19

Following is the query that I use for getting a fixed number of records from a database with millions of records:-

select * from myTable LIMIT 100 OFFSET 0

What I observed is, if the offset is very high like say 90000, then it takes more time for the query to execute. Following is the time difference between 2 queries with different offsets:

select * from myTable LIMIT 100 OFFSET 0       //Execution Time is less than 1sec
select * from myTable LIMIT 100 OFFSET 95000   //Execution Time is almost 15secs

Can anyone suggest me how to optimize this query? I mean, the Query Execution Time should be same and fast for any number of records I wish to retrieve from any OFFSET.

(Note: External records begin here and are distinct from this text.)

(* ===== verification/Arena.v ===== *)
(** The arena allocator of [util/arena.h] and [util/arena.cc], from which the
    memtable takes its entries and nodes.

    Addresses are integers.  [new char[n]] is the parameter [new_block]: it
    chooses the base of a block given the blocks that are live. *)
From S2P Require Import Prelude.

(** A region of memory: base and size. *)
Definition region : Type := Z * Z.

Definition disjoint_regions (r s : region) : Prop := r.1 + r.2 ≤ s.1 ∨ s.1 + s.2 ≤ r.1.
Definition inside (r s : region) : Prop := s.1 ≤ r.1 ∧ r.1 + r.2 ≤ s.1 + s.2.

(** What [operator new[]] guarantees: memory that is not in use, aligned for any
    object; address 0 is never used. *)
Class BlockAllocator := { new_block : list region → Z → Z }.

Class BlockAllocatorLaws (A : BlockAllocator) : Prop := {
  new_block_aligned blocks n : new_block blocks n mod 8 = 0;
  new_block_disjoint blocks n b :
    0 < n → b ∈ blocks → disjoint_regions (new_block blocks n, n) b;
}.

Definition kBlockSize : Z := 4096.

Record Arena := {
  alloc_ptr_ : Z;
  alloc_bytes_remaining_ : Z;
  blocks_ : list region;
  blocks_memory_ : Z;
}.

Definition new_Arena : Arena :=
  {| alloc_ptr_ := 0; alloc_bytes_remaining_ := 0; blocks_ := []; blocks_memory_ := 0 |}.

(** [blocks_.capacity()] is up to the vector. *)
Definition MemoryUsage (capacity : list region → Z) (a : Arena) : Z :=
  usize (blocks_memory_ a + capacity (blocks_ a) * 4).

Section Arena.
Context {A : BlockAllocator}.

Definition AllocateNewBlock (a : Arena) (block_bytes : Z) : Z * Arena :=
  let result := new_block (blocks_ a) block_bytes in
  (result,
   {| alloc_ptr_ := alloc_ptr_ a; alloc_bytes_remaining_ := alloc_bytes_remaining_ a;
      blocks_ := blocks_ a ++ [(result, block_bytes)];
      blocks_memory_ := usize (blocks_memory_ a + block_bytes) |}).

(** Take [needed] bytes from the current block, the first [slop] of them
    padding. *)
Definition take_bytes (a : Arena) (slop needed : Z) : Z * Arena :=
  (alloc_ptr_ a + slop,
   {| alloc_ptr_ := alloc_ptr_ a + needed;
      alloc_bytes_remaining_ := alloc_bytes_remaining_ a - needed;
      blocks_ := blocks_ a; blocks_memory_ := blocks_memory_ a |}).

Definition AllocateFallback (a : Arena) (bytes : Z) : Z * Arena :=
  if decide (bytes > kBlockSize / 4) then AllocateNewBlock a bytes
  else
    let '(result, a) := AllocateNewBlock a kBlockSize in
    take_bytes {| alloc_ptr_ := result; alloc_bytes_remaining_ := kBlockSize;
                  blocks_ := blocks_ a; blocks_memory_ := blocks_memory_ a |} 0 bytes.

Definition Allocate (a : Arena) (bytes : Z) : Z * Arena :=
  if decide (bytes ≤ alloc_bytes_remaining_ a) then take_bytes a 0 bytes
  else AllocateFallback a bytes.

Definition AllocateAligned (a : Arena) (bytes : Z) : Z * Arena :=
  let align := 8 in
  let current_mod := Z.land (alloc_ptr_ a) (align - 1) in
  let slop := if decide (current_mod = 0) then 0 else align - current_mod in
  let needed := usize (bytes + slop) in
  if decide (needed ≤ alloc_bytes_remaining_ a) then take_bytes a slop needed
  else AllocateFallback a bytes.

(** A sequence of requests: whether the memory must be aligned, and its size. *)
Fixpoint allocate_all (a : Arena) (requests : list (bool * Z)) : list region * Arena :=
  match requests with
  | [] => ([], a)
  | (aligned, bytes) :: requests =>
      let '(p, a) := if (aligned : bool) then AllocateAligned a bytes else Allocate a bytes in
      let '(rs, a) := allocate_all a requests in ((p, bytes) :: rs, a)
  end.
End Arena.

(** ** The invariant *)

Section Proof.
Context {A : BlockAllocator} {AL : BlockAllocatorLaws A}.

(** The regions handed out and the free part of the current block are disjoint
    and lie in the blocks. *)
Definition free (a : Arena) : region := (alloc_ptr_ a, alloc_bytes_remaining_ a).

Definition arena_inv (a : Arena) (used : list region) : Prop :=
  0 ≤ alloc_bytes_remaining_ a ∧
  (0 < alloc_bytes_remaining_ a → ∃ b, b ∈ blocks_ a ∧ inside (free a) b) ∧
  Forall (λ r, ∃ b, b ∈ blocks_ a ∧ inside r b) used ∧
  (0 < alloc_bytes_remaining_ a → Forall (λ r, disjoint_regions r (free a)) used) ∧
  ForallOrdPairs disjoint_regions used.

Lemma disjoint_sym r s : disjoint_regions r s → disjoint_regions s r.
Proof. unfold disjoint_regions. tauto. Qed.

Lemma disjoint_inside r s t : 0 ≤ r.2 → disjoint_regions s t → inside r s → disjoint_regions r t.
Proof. unfold disjoint_regions, inside. lia. Qed.

Lemma take_inv a used slop bytes :
  arena_inv a used → 0 ≤ slop → 0 < bytes → slop + bytes ≤ alloc_bytes_remaining_ a →
  let '(p, a') := take_bytes a slop (bytes + slop) in
  p = alloc_ptr_ a + slop ∧ arena_inv a' ((p, bytes) :: used).
Proof.
  intros (H1 & H2 & H3 & H4 & H5) Hs Hb Hfit. cbn. split; [done|].
  destruct H2 as (b & Hb1 & Hb2); [lia|]. unfold arena_inv, free, inside, disjoint_regions in *.
  cbn [alloc_ptr_ alloc_bytes_remaining_ blocks_ fst snd] in *.
  split; [lia|]. split; [intros _; exists b; split; [done|lia]|].
  split; [constructor; [exists b; split; [done|cbn; lia]|done]|].
  specialize (H4 ltac:(lia)). split.
  - intros _. constructor; [cbn; lia|]. eapply Forall_impl; [|exact H4]. cbn. intros r Hr. lia.
  - constructor; [|done]. eapply Forall_impl; [|exact H4]. cbn. intros r Hr. lia.
Qed.

(** A block of its own. *)
Lemma new_block_inv a used n :
  arena_inv a used → 0 < n →
  Forall (λ r, disjoint_regions r (new_block (blocks_ a) n, n)) used ∧
  Forall (λ r, ∃ b, b ∈ blocks_ a ++ [(new_block (blocks_ a) n, n)] ∧ inside r b) used.
Proof.
  intros (_ & _ & H3 & _ & _) Hn. split; (eapply Forall_impl; [|exact H3]); cbn.
  - intros r (b & Hb & Hin). pose proof (new_block_disjoint (blocks_ a) n b Hn Hb) as Hd.
    unfold disjoint_regions, inside in *. cbn in *. lia.
  - intros r (b & Hb & Hin). exists b. split; [apply elem_of_app; by left|done].
Qed.

Lemma AllocateFallback_inv a used bytes :
  arena_inv a used → 0 < bytes →
  let '(p, a') := AllocateFallback a bytes in p mod 8 = 0 ∧ arena_inv a' ((p, bytes) :: used).
Proof.
  intros Hinv Hb. unfold AllocateFallback, AllocateNewBlock. assert (kBlockSize = 4096) as HK by done.
  assert ((new_block (blocks_ a) kBlockSize, kBlockSize) ∈
    blocks_ a ++ [(new_block (blocks_ a) kBlockSize, kBlockSize)]) as Hin
    by (apply elem_of_app; right; by apply list_elem_of_singleton).
  case_decide as Hbig.
  - split; [apply new_block_aligned|]. destruct (new_block_inv a used bytes Hinv Hb) as [N1 N2].
    pose proof Hinv as (H1 & H2 & H3 & H4 & H5). unfold arena_inv, free in *.
    cbn [alloc_ptr_ alloc_bytes_remaining_ blocks_] in *.
    split; [done|]. split.
    { intros Hpos. destruct (H2 Hpos) as (b & ? & ?). exists b. split; [apply elem_of_app; by left|done]. }
    split.
    { constructor; [|done]. eexists. split; [apply elem_of_app; right; by apply list_elem_of_singleton|].
      unfold inside. cbn. lia. }
    split.
    + intros Hpos. constructor; [|by apply H4]. destruct (H2 Hpos) as (b & Hb1 & Hb2).
      pose proof (new_block_disjoint (blocks_ a) bytes b Hb Hb1) as Hd.
      unfold disjoint_regions, inside in *. cbn in *. lia.
    + constructor; [|done]. eapply Forall_impl; [|exact N1]. intros r. apply disjoint_sym.
  - destruct (new_block_inv a used kBlockSize Hinv) as [N1 N2]; [lia|].
    set (a1 := {| alloc_ptr_ := _; alloc_bytes_remaining_ := _; blocks_ := _; blocks_memory_ := _ |}).
    assert (arena_inv a1 used) as Hinv1.
    { pose proof Hinv as (H1 & H2 & H3 & H4 & H5). unfold arena_inv, free. subst a1.
      cbn [alloc_ptr_ alloc_bytes_remaining_ blocks_] in *. split; [lia|].
      split; [intros _; eexists; split; [exact Hin|unfold inside; cbn; lia]|]. done. }
    pose proof (take_inv a1 used 0 bytes Hinv1 ltac:(lia) Hb) as Ht.
    rewrite Z.add_0_r in Ht. cbn [a1 alloc_bytes_remaining_] in Ht. specialize (Ht ltac:(word_solve)).
    destruct (take_bytes a1 0 bytes) as [p a2] eqn:E. cbn [take_bytes a1] in E. injection E as <- <-.
    cbn [a1 alloc_ptr_] in Ht. destruct Ht as [_ Ht]. cbn [take_bytes].
    split; [rewrite Z.add_0_r; apply new_block_aligned|exact Ht].
Qed.

Lemma Allocate_inv a used bytes :
  arena_inv a used → 0 < bytes →
  let '(p, a') := Allocate a bytes in arena_inv a' ((p, bytes) :: used).
Proof.
  intros Hinv Hb. unfold Allocate. case_decide as Hfit.
  - pose proof (take_inv a used 0 bytes Hinv ltac:(lia) Hb ltac:(lia)) as Ht.
    rewrite Z.add_0_r in Ht. destruct (take_bytes a 0 bytes). apply Ht.
  - pose proof (AllocateFallback_inv a used bytes Hinv Hb) as Ht.
    destruct (AllocateFallback a bytes). apply Ht.
Qed.

Lemma AllocateAligned_inv a used bytes :
  arena_inv a used → 0 < bytes < 2 ^ 31 →
  let '(p, a') := AllocateAligned a bytes in p mod 8 = 0 ∧ arena_inv a' ((p, bytes) :: used).
Proof.
  intros Hinv Hb. unfold AllocateAligned. cbn zeta. change (8 - 1) with (2 ^ 3 - 1).
  rewrite land_ones_mod by lia. change (2 ^ 3) with 8.
  set (slop := if decide (alloc_ptr_ a mod 8 = 0) then 0 else 8 - alloc_ptr_ a mod 8).
  pose proof (Z.mod_pos_bound (alloc_ptr_ a) 8 ltac:(lia)) as Hm.
  assert (0 ≤ slop < 8 ∧ (alloc_ptr_ a + slop) mod 8 = 0) as [Hslop Hal].
  { subst slop. case_decide; [split; [lia|by rewrite Z.add_0_r]|]. split; [lia|word_solve]. }
  rewrite wrap_small by word_solve. case_decide as Hfit.
  - pose proof (take_inv a used slop bytes Hinv ltac:(lia) ltac:(lia) ltac:(lia)) as Ht.
    destruct (take_bytes a slop (bytes + slop)). destruct Ht as [-> Ht]. done.
  - apply AllocateFallback_inv; [done|lia].
Qed.

(** The requests served so far, the last first. *)
Lemma allocate_all_inv a used requests :
  arena_inv a used → Forall (λ r, 0 < r.2 < 2 ^ 31) requests →
  let '(rs, a') := allocate_all a requests in
  arena_inv a' (rev rs ++ used) ∧
  Forall2 (λ r q, r.2 = q.2 ∧ (q.1 = true → r.1 mod 8 = 0)) rs requests.
Proof.
  intros Hinv Hreq. revert a used Hinv. induction Hreq as [|[aligned bytes] requests Hb Hreq IH]; intros a used Hinv.
  { cbn. done. }
  cbn in Hb. cbn [allocate_all].
  assert (let '(p, a') := if aligned then AllocateAligned a bytes else Allocate a bytes in
    (aligned = true → p mod 8 = 0) ∧ arena_inv a' ((p, bytes) :: used)) as Hstep.
  { destruct aligned.
    - pose proof (AllocateAligned_inv a used bytes Hinv Hb) as H. destruct (AllocateAligned a bytes). naive_solver.
    - pose proof (Allocate_inv a used bytes Hinv ltac:(lia)) as H. by destruct (Allocate a bytes). }
  destruct (if aligned then _ else _) as [p a1]. destruct Hstep as [Hal Hinv1].
  specialize (IH a1 ((p, bytes) :: used) Hinv1). destruct (allocate_all a1 requests) as [rs a2].
  destruct IH as [IH1 IH2]. split; [|by constructor].
  cbn [rev]. by rewrite <- app_assoc.
Qed.

Lemma new_Arena_inv : arena_inv new_Arena [].
Proof. unfold arena_inv. cbn. splits; try done; try constructor; lia. Qed.
End Proof.

(** C16: the arena never hands out the same memory twice. For any sequence of
    requests from a new arena the regions returned are pairwise disjoint, each
    has the size asked for and lies inside a block the arena owns, and those of
    [AllocateAligned] are aligned to eight bytes. *)
Theorem Arena_disjoint {A : BlockAllocator} {AL : BlockAllocatorLaws A} requests :
  Forall (λ r, 0 < r.2 < 2 ^ 31) requests →
  let '(rs, a) := allocate_all new_Arena requests in
  ForallOrdPairs disjoint_regions (rev rs) ∧
  Forall (λ r, ∃ b, b ∈ blocks_ a ∧ inside r b) rs ∧
  Forall2 (λ r q, r.2 = q.2 ∧ (q.1 = true → r.1 mod 8 = 0)) rs requests.
Proof.
  intros Hreq. pose proof (allocate_all_inv new_Arena [] requests new_Arena_inv Hreq) as H.
  destruct (allocate_all new_Arena requests) as [rs a]. destruct H as [(_ & _ & H3 & _ & H5) H].
  rewrite app_nil_r in *. splits; [done| |done].
  rewrite <- (rev_involutive rs). by apply Forall_rev.
Qed.

(** An allocator that puts every block behind the others. *)
Definition BumpAllocator : BlockAllocator :=
  {| new_block blocks _ := 8 * foldr (λ b m, Z.max (b.1 + b.2) m) 1 blocks |}.

Lemma BumpAllocator_laws : BlockAllocatorLaws BumpAllocator.
Proof.
  split; cbn; intros blocks n.
  - rewrite Z.mul_comm. apply Z.mod_mul. lia.
  - intros b Hn Hb. unfold disjoint_regions. right. cbn.
    assert (1 ≤ foldr (λ b m, Z.max (b.1 + b.2) m) 1 blocks ∧
      b.1 + b.2 ≤ foldr (λ b m, Z.max (b.1 + b.2) m) 1 blocks); [|lia].
    induction Hb as [c blocks|b c blocks Hb IH]; cbn; [|lia]. split; [|lia].
    assert (1 ≤ foldr (λ b m, Z.max (b.1 + b.2) m) 1 blocks); [|lia].
    clear. induction blocks; cbn; lia.
Qed.

Lemma Arena_disjoint_witness :
  let '(rs, a) := allocate_all (A := BumpAllocator) new_Arena [(false, 5); (true, 16); (false, 5000); (true, 4090)] in
  ForallOrdPairs disjoint_regions (rev rs) ∧
  Forall (λ r, ∃ b, b ∈ blocks_ a ∧ inside r b) rs ∧
  Forall2 (λ r q, r.2 = q.2 ∧ (q.1 = true → r.1 mod 8 = 0)) rs
    [(false, 5); (true, 16); (false, 5000); (true, 4090)].
Proof. apply (Arena_disjoint (AL := BumpAllocator_laws)). repeat constructor; by vm_compute. Defined.
(** Along a history a search is always at a node of its level that is before
    the key, and what it returns is right for the memory of its last load. *)
Lemma racy_search_spec k (sched : list (list (Node Key) * (nat → list nat))) x level :
  V k → history compare_ V sched → (level < kMaxHeight)%nat →
  (∀ s, head sched = Some s → x ∈ s.2 level ∧ before compare_ s.1 k x) →
  ∃ r, racy_search compare_ k (fst <$> sched) x level = Some r ∧
    ∀ next rest, r = inr (next, rest) →
      ∃ n ns H, (S n + length rest = length sched)%nat ∧ sched !! n = Some (ns, H) ∧
        next = cut_next (before compare_ ns k) (H 0%nat).
Proof.
  intros Vk. revert x level. induction sched as [|[ns H] sched IH]; intros x level Hh Hl Hx.
  { exists (inl (x, level)). split; [done|]. by intros. }
  destruct Hh as [[HR HRs]%list.Forall_cons [Hs Hg]%StronglySorted_inv].
  destruct (Hx _ eq_refl) as [Hxl Hxb]. clear Hx. cbn [fst snd] in *.
  assert (IH' : ∀ y m, y ∈ H m → before compare_ ns k y → (m < kMaxHeight)%nat →
    ∃ r, racy_search compare_ k (fst <$> sched) y m = Some r ∧
    ∀ next rest, r = inr (next, rest) →
      ∃ n ns' H', (S n + length rest = length ((ns, H) :: sched))%nat ∧ ((ns, H) :: sched) !! n = Some (ns', H') ∧
        next = cut_next (before compare_ ns' k) (H' 0%nat)).
  { intros y m Hy Hb Hm. destruct (IH y m) as (r & -> & Hr); [by split|done|..].
    - intros s Es. eapply (grows_keep k (ns, H)); [|done..].
      destruct sched as [|s' sched]; [done|]. simplify_eq/=. by apply list.Forall_cons in Hg as [? _].
    - exists r. split; [done|]. intros next rest Er. destruct (Hr next rest Er) as (n & ns' & H' & Hn & ? & ?).
      exists (S n), ns', H'. split; [cbn; lia|done]. }
  cbn [fmap list_fmap fst].
  destruct (racy_step k ns H (fst <$> sched) x level Vk HR Hl Hxl Hxb) as [(y & -> & Hy & Hb & _)| ->];
    [by apply IH'|].
  destruct level as [|level]; [|apply IH'; [|done|lia]].
  - eexists; split; [done|]. intros ?? [= <- <-]. exists 0%nat, ns, H. split; [cbn; by rewrite length_fmap|done].
  - eapply elem_of_sublist; [exact Hxl|]. by apply HR.
Qed.

Lemma grows_trans (a b c : list (Node Key) * (nat → list nat)) : grows a b → grows b c → grows a c.
Proof. intros [K1 L1] [K2 L2]. split; eauto. Qed.

Lemma history_app a b tr tr' :
  history compare_ V (a :: tr) → list.last (a :: tr) = Some b → history compare_ V (b :: tr') →
  history compare_ V (a :: tr ++ tr').
Proof.
  intros [R1 S1] Hl [[_ R2]%list.Forall_cons [S2 G2]%StronglySorted_inv]. rewrite app_comm_cons. split.
  - apply list.Forall_app. done.
  - apply sorted_app. splits; [done..|]. intros x y Hx Hy. rewrite list.Forall_forall in G2.
    apply G2 in Hy. apply list.last_Some in Hl as [l' El]. rewrite El in S1, Hx.
    apply sorted_app in S1 as (_ & _ & G1). apply elem_of_app in Hx as [Hx|Hx%list_elem_of_singleton].
    + eapply grows_trans; [|exact Hy]. apply G1; [done|left].
    + by subst.
Qed.

Lemma stores_cons {A} (g : list A) runs c : stores (g :: runs) (S c) = (length g + stores runs c)%nat.
Proof. unfold stores. cbn [take concat]. by rewrite length_app. Qed.

(** A memory of the first insertion, and one of those behind it. *)
Lemma inserted_first {A} (g : list A) runs i j :
  (i < length g)%nat → (j ≤ 1)%nat → (i = 0%nat → j = 0%nat) → inserted (g :: runs) i j.
Proof.
  intros Hi Hj H0. split; [cbn; lia|]. split.
  - intros [|c] _ Hc; [lia|]. rewrite stores_cons in Hc. lia.
  - intros c ->. assert (c = 0%nat) as -> by lia. unfold stores. cbn. destruct i; [by specialize (H0 eq_refl)|lia].
Qed.

Lemma inserted_next {A} (g : list A) runs i j :
  (0 < length g)%nat → inserted runs i j → inserted (g :: runs) (length g + i) (S j).
Proof.
  intros Hg (H1 & H2 & H3). split; [cbn; lia|]. split.
  - intros [|c] Hc Hs; [lia|]. rewrite stores_cons in Hs. cbn in Hc. pose proof (H2 c ltac:(lia) ltac:(lia)). lia.
  - intros c [= <-]. destruct j as [|j]; [cbn; lia|]. rewrite stores_cons. pose proof (H3 j eq_refl). lia.
Qed.

Lemma lookup_join {A} (a b : A) tr tr' i s :
  list.last (a :: tr) = Some b → (a :: tr ++ tr') !! i = Some s →
  (i < length tr)%nat ∧ (a :: tr) !! i = Some s ∨ ∃ i', i = (length tr + i')%nat ∧ (b :: tr') !! i' = Some s.
Proof.
  intros Hl Hi. destruct (decide (i < length tr)%nat) as [Hlt|Hge].
  - left. split; [done|]. rewrite app_comm_cons, lookup_app_l in Hi by (cbn; lia). done.
  - right. exists (i - length tr)%nat. split; [lia|]. apply list.last_Some in Hl as [pre Hpre].
    assert (length pre = length tr) as Hlen by (apply (f_equal length) in Hpre; rewrite length_app in Hpre; cbn in Hpre; lia).
    rewrite app_comm_cons, Hpre, <- app_assoc, lookup_app_r in Hi by lia. by rewrite Hlen in Hi.
Qed.
(* ===== verification/MemTable.v ===== *)
(** The memtable: [db/memtable.cc] and [db/memtable.h], and the insertion of a
    write batch ([MemTableInserter] in [db/write_batch.cc]).

    The keys of the skip list are pointers to entries in the arena, which never
    change: a pointer is modelled by the bytes from it on.  Reading past them,
    or writing past the buffer of an entry, is [None]. *)
From Stdlib Require Import Sorting.Sorted.
From S2P Require Import Prelude SortedLists Coding Comparator Status DbFormat Random Arena SkipList WriteBatch Iterator.

(** [GetVarint32Ptr(p, p + 5, &len)]: the length and the pointer behind it. *)
Definition GetVarint32Ptr5 (p : bytes) : option (Z * bytes) :=
  let window := ztake 5 p in
  '(len, q) ← GetVarint32Ptr window; Some (len, zdrop (zlen window - zlen q) p).

(** [Slice(p, len)] with memory behind it: the slice and the bytes after it. *)
Definition slice_at (p : bytes) (len : Z) : option (bytes * bytes) :=
  if decide (len ≤ zlen p) then Some (ztake len p, zdrop len p) else None.

Definition GetLengthPrefixedSlice_at (data : bytes) : option (bytes * bytes) :=
  '(len, p) ← GetVarint32Ptr5 data; slice_at p len.

(** [EncodeKey]: the scratch string. *)
Definition EncodeKey (target : bytes) : bytes := PutVarint32 [] (u32 (zlen target)) ++ target.

Section MemTable.
Context {C : Comparator} {A : BlockAllocator}.

(** [KeyComparator::operator()]; entries that do not parse never occur. *)
Definition entry_key (data : bytes) : bytes := default [] (fst <$> GetLengthPrefixedSlice_at data).
Definition KeyComparator (aptr bptr : bytes) : Z := Internal_Compare (entry_key aptr) (entry_key bptr).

Newly Added:- The actual scenario is that I have got a database having > than 1 million records. But since it's an embedded device, I just can't do "select * from myTable" and then fetch all the records from the query. My device crashes. Instead what I do is I keep fetching records batch by batch (batch size = 100 or 1000 records) as per the query mentioned above. But as i mentioned, it becomes slow as the offset increases. So, my ultimate aim is that I want to read all the records from the database. But since I can't fetch all the records in a single execution, I need some other efficient way to achieve this.

5 Answers5

10

As JvdBerg said, indexes are not used in LIMIT/OFFSET. Simply adding 'ORDER BY indexed_field' will not help too.

To speed up pagination you should avoid LIMIT/OFFSET and use WHERE clause instead. For example, if your primary key field is named 'id' and has no gaps, than your code above can be rewritten like this:

SELECT * FROM myTable WHERE id>=0     AND id<100     //very fast!
SELECT * FROM myTable WHERE id>=95000 AND id<95100   //as fast as previous line!
user318750
  • 326
  • 3
  • 7
  • It's sort of a workaround, but with the gaps in ROWID in my current database, "id<95100" will return about the 50000th record, which is a significantly different result. – tekHedd Sep 13 '22 at 18:50
9

As @user318750 said, if you know you have a contiguous index, you can simply use

select * from Table where index >= %start and index < %(start+size)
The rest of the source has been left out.